§ **Assignment**:
Go over these records and count the lines with the string "Definition" in them; the count is all that should be returned.

══════════════════════════════

(** The player's context keeps nothing else for later. *)
Definition leftover (P : pcmChunk -> Prop) (a : alsaplayer_ctx) : Prop :=
  forall o, overflow a = Some o -> audible P o.

(** [P] is what is true of the chunks, [N] of the numbers of packets, [D] of the
    sound device. *)
Record holding (P : pcmChunk -> Prop) (N : Z -> Prop) (D : Dev -> Prop) w : Prop := {
  ho_buffer : Forall P (held (receivebuffer (ictx w)));
  ho_missing : Forall (fun i => exists n, N n /\ i < n) (nonces (missing_packets (ictx w)));
  ho_last : lastreceviedseqno (ictx w) = 0 \/ N (lastreceviedseqno (ictx w));
  ho_left : leftover P (alsa w);
  ho_device : D (device w);
}.

(** A call of the device that writes nothing but audible data. *)
Definition decent (P : pcmChunk -> Prop) (call : alsa_call) : Prop :=
  forall d n, call = PcmWritei d n -> exists c, audible P c /\ data c = Some d.

(** A property of the device that decent calls keep. *)
Definition device_property (P : pcmChunk -> Prop) (D : Dev -> Prop) : Prop :=
  forall call d rc out d', decent P call -> D d -> alsa_do call d = (rc, out, d') -> D d'.

Lemma audible_mono (P P' : pcmChunk -> Prop) c : (forall c, P c -> P' c) -> audible P c -> audible P' c.
Proof. intros HP [?|(c0 & ? & ?)]; [by left|right]. exists c0. auto. Qed.
Lemma audible_in (P : pcmChunk -> Prop) c : P c -> audible P c.
Proof. intros Hc. right. by exists c. Qed.

Lemma audible_speed (P : pcmChunk -> Prop) c f c' : P c -> adjust_speed_soxr c f = Ok c' -> audible P c'.
Proof. intros Hc E. right. exists c. split; [done|]. apply rtc_once. right. left. by exists f. Qed.

Lemma audible_shave (P : pcmChunk -> Prop) c n c' : audible P c -> pcmchunk_shaveoff c n = Ok c' -> audible P c'.
Proof.
  intros [(d & Hd & Hz)|(c0 & Hc & Hr)] E; [left|right; exists c0; split; [done|eapply rtc_r; [done|right; right; by exists n]]].
  revert E. unfold pcmchunk_shaveoff. destruct (_ <? 0); [done|]. rewrite Hd. intros (b & Eb & E)%res_bind_inv.
  apply res_bind_inv in E as (ms & _ & E). apply res_bind_inv in E as (t & _ & [= <-]). exists b. split; [done|].
  revert Eb. unfold rd. destruct (_ && _); [|done]. intros [= <-]. by apply Forall_take, Forall_drop.
Qed.

Lemma silence_audible (P : pcmChunk -> Prop) p ms : audible P (get_emptychunk p ms).
Proof. left. eexists. split; [done|]. by apply Forall_replicate. Qed.

Lemma holding_mono (P P' : pcmChunk -> Prop) (N N' : Z -> Prop) (D D' : Dev -> Prop) w :
  (forall c, P c -> P' c) -> (forall n, N n -> N' n) -> (forall d, D d -> D' d) ->
  holding P N D w -> holding P' N' D' w.
Proof.
  intros HP HN HD [H1 H2 H3 H4 H5]. split; [by eapply Forall_impl| |naive_solver| |by apply HD].
  - eapply Forall_impl; [exact H2|]. simpl. intros i (n & Hn & Hi). exists n. auto.
  - intros o Ho. by eapply audible_mono, H4.
Qed.

Context (P : pcmChunk -> Prop) (N : Z -> Prop) (D : Dev -> Prop)
  (HP : forall c c', P c -> decodes c c' -> P c') (HD : device_property P D).
Abbreviation I := (holding P N D).

(** States in which the client holds the same. *)
Definition still w w' : Prop :=
  receivebuffer (ictx w') = receivebuffer (ictx w) /\ missing_packets (ictx w') = missing_packets (ictx w) /\
  lastreceviedseqno (ictx w') = lastreceviedseqno (ictx w) /\
  (overflow (alsa w') = overflow (alsa w) \/ overflow (alsa w') = None) /\ device w' = device w.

══════════════════════════════

§ **Expected output**:
4